Однако самым несообразным в этой ходячей груде тряпья и костей был раздавшийся из нее голос: приятный, с правильным университетским выговором.
— Желаете кружку эля, джентльмены? — холодно предложил он. — Это подогрело бы ваше красноречие, мистер Ист.
— Послушайте! — взорвался молодой сквайр. — Я пришел сюда покончить с этим безобразием, более того, я не позволю, чтобы дерзили мистеру Исту. Вам, скотам, до него расти и расти; лучше бы поучились у него чистоте помыслов.
— Не сомневаюсь, он — сущий Галахад, — процедил кабатчик, упираясь в стол, — и вот-вот отправится на поиски Святого Грааля. Ах ты, какой я сегодня неловкий! Конечно, мне не следовало упоминать Грааль. Как, наверное, нелегко вам истребить все легенды и книги мира! И до чего неудачно, что само христианское причастие не приняло вид лимонада! Однако…
— Если вы еще и кощунствуете, то я больше не раздумываю, — произнес взбешенный сквайр. — Слушайте. Мне ничего про вас неизвестно, кроме того, что отец звал вас Мартин Хук и почему-то оставил здесь торчать. Я чту отцовскую память, но при этом уважаю себя и жителей деревни, к тому же всему есть предел. Даю вам две недели, хотя мог бы выставить вас без всякого уведомления.
Человек, которого назвали Хук, уперся клешней в стол и перемахнул через него. В прыжке он совершенно преобразился — лениво-насмешливая манера пропала, и он заговорил, как оскорбленный джентльмен.
— Не надо мне вашего уведомления, — сказал он. — Я давно поклялся, что если когда-нибудь услышу подобные слова, то уйду немедленно, а раз уйдя, больше не вернусь. Вы меня больше не увидите, я вас тоже; может быть, оно и к лучшему. Я только зайду взять кой-какие вещи.
Он решительно вошел в дом, они, удивленные, остались стоять снаружи. Из полутемного бедного помещения донесся шум, и бывший владелец вновь вынырнул с кладью, еще более сумасбродной, чем его платье: под мышкой он сжимал ружье, из одного кармана торчала бутылка бренди, из другого — несколько потрепанный книг, а на ладони балансировал бумажный пакет, перевязанный алой лентой с желтыми печатями. Однако самое удивительное ждало впереди — цирковым жестом он подбросил пакет в сторону сквайра, которому пришлось, отбросив достоинство, поймать его, словно крикетный шар.

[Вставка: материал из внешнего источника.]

Lemma drain r : run_ok r → ru_gen r = None → ∃ r', rtc run_step r r' ∧ run_ok r' ∧ ru_gen r' = None ∧ ru_loops r' = [] ∧ ru_holder r' = ru_holder r ∧ ru_ctx r' = ru_ctx r ∧ ru_done r' = ru_done r.
Proof.
  remember (length (ru_loops r)) as n eqn:Hn. revert r Hn. induction n as [|n IH]; intros r Hn Hok Hg.
  { exists r. symmetry in Hn. apply nil_length_inv in Hn. split; [apply rtc_refl|done]. }
  destruct (ru_loops r) as [|l ls] eqn:Hl; [done|]. injection Hn as Hn.
  assert (∃ r1, rtc run_step r r1 ∧ run_ok r1 ∧ ru_gen r1 = None ∧ ru_holder r1 = ru_holder r ∧ ru_ctx r1 = ru_ctx r ∧ ru_done r1 = ru_done r ∧
    ∃ l1, ru_loops r1 = l1 :: ls ∧ lp_busy l1 = false) as (r1 & Hr1 & Hok1 & Hg1 & Hh1 & Hx1 & Hd1 & l1 & Hl1 & Hb1).
  { destruct (lp_busy l) eqn:Hb; [|exists r; split; [apply rtc_refl|]; split_and!; try done; by exists l].
    pose proof (on_checked r 0 l some_visit (frozen 0 "") 0) as Hs. rewrite Hl in Hs. specialize (Hs eq_refl Hb eq_refl).
    eexists. split; [by apply rtc_once|]. split; [by apply (run_step_ok r)|]. split_and!; try done.
    eexists. unfold set_loop, set_engine. run_cbn. by rewrite Hl. }
  assert (loop_done r1 l1 = true) as Hdone.
  { pose proof (ro_gen r1 Hok1) as H. rewrite Hg1, Hl1 in H. apply Forall_cons in H as [H _]. unfold loop_done.
    by rewrite (bool_decide_eq_true_2 _ H), orb_true_r. }
  assert (run_step r1 (drop_loop 0 r1)) as Hs by (apply (on_exit r1 0 l1); [by rewrite Hl1|done|done]).
  destruct (IH (drop_loop 0 r1)) as (r' & Hr' & Hok' & Hg' & Hl' & Hh' & Hx' & Hd'); [by unfold drop_loop; run_cbn; rewrite Hl1|by apply (run_step_ok r1)|done|].
  exists r'. split; [etrans; [exact Hr1|]; eapply rtc_l; done|]. split_and!; try done.
  - by rewrite Hh', <- Hh1.
  - by rewrite Hx', <- Hx1.
  - by rewrite Hd', <- Hd1.
Qed.
(* ===== verification/Alerts.v ===== *)
(** * Alert delivery ([internal/alerts/notifier.go], [config.go])

    The notifiers the engine tells of an alert: a log sink, a desktop sink and a
    group that fans out to both. A sink filters by severity and suppresses an
    alert whose key it let through less than a window ago. The machine the
    desktop sink runs on is a [Platform]; the JSON [details] of a log record are
    left out, and so is the timeout of the command (the runner answers in time or
    fails). *)

From Stdlib Require Import ZArith Lia Ascii.
From stdpp Require Import base tactics strings gmap.
From stdpp Require Import list.
From S2P Require Import Prelude Durations Targets Config Engine.

Open Scope Z_scope.

(** ** Texts *)

Definition severityRank (v : string) : Z :=
  let v := ToLower (TrimSpace v) in
  if v =s "critical" then 4
  else if v =s "error" then 3
  else if (v =s "warn") || (v =s "warning") then 2
  else if v =s "info" then 1
  else 0.

Definition severityAllowed (current minSev : string) : bool :=
  if blank minSev then true else severityRank minSev <=? severityRank current.

Definition secret_pairs : list (string * string) :=
  [("Bearer ", "Bearer ****"); ("bearer ", "bearer ****"); ("token=", "token=****");
   ("access_token", "access_token_redacted"); ("refresh_token", "refresh_token_redacted")].
Definition sanitize (s : string) : string :=
  let v := TrimSpace s in
  if v =s "" then v else Replacer secret_pairs v.

Definition dedupeKey (ev : AlertEvent) : string :=
  ToLower (Join [al_TargetID ev; al_State ev; al_FailureClass ev; al_Severity ev; sanitize (al_Message ev)] "|").

Definition backslash : string := byte_of 92.
Definition quote : string := byte_of 34.
Definition escapeAppleScript (s : string) : string :=
  let s := ReplaceAll s backslash (backslash +:+ backslash) in
  ReplaceAll s quote (backslash +:+ quote).

Definition urgencyFromSeverity (sev : string) : string :=
  let v := ToLower (TrimSpace sev) in
  if mem v ["critical"; "error"] then "critical"
  else if mem v ["warn"; "warning"] then "normal"
  else "low".

Definition targetNameOrID (e : AlertEvent) : string :=
  if negb (blank (al_TargetName e)) then al_TargetName e else al_TargetID e.

Definition notificationBody (ev : AlertEvent) : string :=
  let msg := sanitize (al_Message ev) in
  let msg := if msg =s "" then "No additional message" else msg in
  let base := targetNameOrID ev +:+ " (" +:+ ToUpper (al_State ev) +:+ "): " +:+ msg in
  if al_Regression ev then base +:+ " [faulty smoke test regression]" else base.

(** ** The gate of a sink: severity and deduplication *)

Record Gate := mkGate {
  minSeverity : string;
  dedupeWindow : Duration;
  last_seen : gmap string Time;     (* last *)
}.
Definition newGate (minSev : string) (window : Duration) : Gate :=
  mkGate (ToLower (TrimSpace minSev)) window ∅.

Definition isDeduped (ev : AlertEvent) : M Gate bool :=
  g ← get;
  if dedupeWindow g <=? 0 then mret false
  else
    let key := dedupeKey ev in
    now ← clock;
    let recent := match last_seen g !! key with
                  | Some ts => TimeSub now ts <? dedupeWindow g
                  | None => false
                  end in
    if recent : bool then mret true
    else
      _ ← modify (λ g, {| g with last_seen := <[key := now]> (last_seen g) |});
      mret false.

(** Whether the sink goes on with the event. *)
Definition admit_event (ev : AlertEvent) : M Gate bool :=
  g ← get;
  if negb (severityAllowed (al_Severity ev) (minSeverity g)) then mret false
  else
    deduped ← isDeduped ev;
    mret (negb deduped).

(** ** Notifiers *)

Inductive notify_error := ErrNotifierUnsupported | ErrNotifierUnavailable (tool : string) | ErrCommand (text : string).

(** The operating system, the tools on the path and the command runner, which
    answers with the text of its error. *)
Record Platform := mkPlatform {
  GOOS : string;
  LookPath : string → bool;
  command_runner : list string → option string;
}.

(** [engine.Notifier]. *)
Class Notifier (N : Type) := Notify : Platform → AlertEvent → M N (option notify_error).

Inductive Level := LevelInfo | LevelWarn | LevelError.
Record LogRecord := mkLogRecord {
  lr_level : Level;
  lr_msg : string;
  lr_attrs : list (string * string);
}.

Record LogNotifier := mkLogNotifier {
  ln_gate : Gate;
  logged : list LogRecord;
}.
Definition NewLogNotifier (minSev : string) (window : Duration) : LogNotifier :=
  mkLogNotifier (newGate minSev window) [].

Definition log_level (sev : string) : Level :=
  let v := ToLower sev in
  if mem v ["critical"; "error"] then LevelError
  else if mem v ["warn"; "warning"] then LevelWarn
  else LevelInfo.

Definition log_record (ev : AlertEvent) : LogRecord :=
  mkLogRecord (log_level (al_Severity ev)) (sanitize (al_Message ev))
    [("target_id", al_TargetID ev); ("target_name", al_TargetName ev); ("state", al_State ev);
     ("severity", al_Severity ev); ("failure_class", al_FailureClass ev);
     ("regression", if al_Regression ev then "true" else "false");
     ("checked_at", RFC3339 (al_CheckedAt ev))].

#[export] Instance LogNotifier_Notify : Notifier LogNotifier := λ _ ev,
  go_on ← zoom ln_gate (λ g n, {| n with ln_gate := g |}) (admit_event ev);
  if negb go_on then mret None
  else
    _ ← modify (λ n, {| n with logged := logged n ++ [log_record ev] |});
    mret None.

Record DesktopNotifier := mkDesktopNotifier {
  titlePrefix : string;
  dn_gate : Gate;
  commands : list (list string);    (* what the runner was asked to run *)
}.
Definition NewDesktopNotifier (prefix minSev : string) (window : Duration) : DesktopNotifier :=
  mkDesktopNotifier (if blank prefix then "[Smoke Alarm]" else TrimSpace prefix) (newGate minSev window) [].

(** The command that shows an event on the platform. *)
Definition desktop_command (p : Platform) (prefix : string) (ev : AlertEvent) : list string + notify_error :=
  let title := prefix +:+ " " +:+ ToUpper (al_Severity ev) in
  let title := if al_Regression ev then title +:+ " REGRESSION" else title in
  let body := notificationBody ev in
  if GOOS p =s "darwin" then
    if negb (LookPath p "osascript") then inr (ErrNotifierUnavailable "osascript")
    else
      let script := "display notification " +:+ quote +:+ escapeAppleScript body +:+ quote +:+
                    " with title " +:+ quote +:+ escapeAppleScript title +:+ quote in
      inl ["osascript"; "-e"; script]
  else if GOOS p =s "linux" then
    if negb (LookPath p "notify-send") then inr (ErrNotifierUnavailable "notify-send")
    else inl ["notify-send"; "--urgency=" +:+ urgencyFromSeverity (al_Severity ev); title; body]
  else inr ErrNotifierUnsupported.

#[export] Instance DesktopNotifier_Notify : Notifier DesktopNotifier := λ p ev,
  go_on ← zoom dn_gate (λ g n, {| n with dn_gate := g |}) (admit_event ev);
  if negb go_on then mret None
  else
    n ← get;
    match desktop_command p (titlePrefix n) ev with
    | inr e => mret (Some e)
    | inl argv =>
        _ ← modify (λ n, {| n with commands := commands n ++ [argv] |});
        mret (ErrCommand <$> command_runner p argv)
    end.

(** ** The group *)

Inductive Sink := LogSink (n : LogNotifier) | DesktopSink (n : DesktopNotifier).

#[export] Instance Sink_Notify : Notifier Sink := λ p ev,
  s ← get;
  match s with
  | LogSink n => zoom (λ _, n) (λ n _, LogSink n) (Notify p ev)
  | DesktopSink n => zoom (λ _, n) (λ n _, DesktopSink n) (Notify p ev)
  end.

(** A notifier that was not built is dropped. *)
Definition NewNotifierGroup (notifiers : list (option Sink)) : list Sink := omap id notifiers.

(** Members [i], [i + 1], ..., [k] of them; the errors in order. *)
Fixpoint notify_members (p : Platform) (ev : AlertEvent) (k i : nat) : M (list Sink) (list notify_error) :=
  match k with
  | O => mret []
  | S k =>
      g ← get;
      match g !! i with
      | None => mret []
      | Some s =>
          err ← zoom (λ _, s) (λ s g, <[i := s]> g) (Notify p ev);
          errs ← notify_members p ev k (S i);
          mret (option_list err ++ errs)
      end
  end.
(** [errors.Join] of no errors is nil. *)
Definition NotifierGroup_Notify (p : Platform) (ev : AlertEvent) : M (list Sink) (list notify_error) :=
  g ← get; notify_members p ev (length g) 0.

(** ** Construction from the configuration *)

Definition parse_window (raw : string) : Duration :=
  match ParseDuration raw with
  | Some d => if d <=? 0 then 2 * Minute else d
  | None => 2 * Minute
  end.

(** [None] when no sink is enabled. *)
Definition NotifierFromConfig (cfg : Config) (has_logger : bool) : option (list Sink) :=
  let dedupe := parse_window (alr_DedupeWindow (cfg_Alerts cfg)) in
  let sinks := alr_Sinks (cfg_Alerts cfg) in
  let os := snk_OSNotification sinks in
  let group :=
    (if tog_Enabled (snk_Log sinks) && has_logger then [Some (LogSink (NewLogNotifier "info" dedupe))] else []) ++
    (if osn_Enabled os then [Some (DesktopSink (NewDesktopNotifier (osn_TitlePrefix os) "warn" dedupe))] else []) in
  match group with [] => None | _ => Some (NewNotifierGroup group) end.

(** ** What a gate lets through *)

(** A run of a gate: each event, the time it met the gate and the answer. *)
Fixpoint gate_trace (env : Env) (tick : nat) (g : Gate) (evs : list AlertEvent) : list (AlertEvent * Time * bool) :=
  match evs with
  | [] => []
  | ev :: evs =>
      (ev, env_clock env tick, result (admit_event ev) env tick g)
      :: gate_trace env (ticks (admit_event ev) env tick g) (state (admit_event ev) env tick g) evs
  end.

Сделал он это машинально и не успел опомниться, как странный жонглер уже смотрел на него с высокого обрыва над домом, где начинался сосновый лес. На фоне серо-лиловых теней он даже в лохмотьях казался существом из другого мира, по меньшей мере, настолько же чуждым, как американский индеец. Из сумерек, словно из бесконечного далека, в последний раз донесся его голос.
— Прощайте, сэр Артур, — сказал он. — Я ухожу далеко из этой деревни. Возможно, мне предстоит голодать, вероятнее — воровать. В таких обстоятельствах мне представляется нужным кое-что вам сообщить. Я — ваш брат.
Сквайр продолжал оторопело вглядываться в серо-лиловые тени стволов, но видел он только тени. Долгое молчание нарушил Дэвид Ист, и слова его прозвучали не к месту.
— Ну и закат! — внезапно воскликнул он. — Алые закаты — не редкость в книгах, но редкость — в альбомах, по крайней мере в тех, которые, как ваш, правдиво передают природу. Быть может, вы видите такое небо последний раз в жизни.
— Вы слышали, что сказал этот мерзавец? — выговорил наконец сквайр. — Какой тут к черту закат!
— Закат тут не при чем, потому я о нем и заговорил, — тихо отвечал Ист. — Поверьте мне, после сильного потрясения самое лучшее — вернуться к прерванному занятию. Если вас выкинули из кеба, немедленно садитесь в другой. Если вы собирались писать вечернее небо — пишите вечернее небо. Я поставлю мольберт.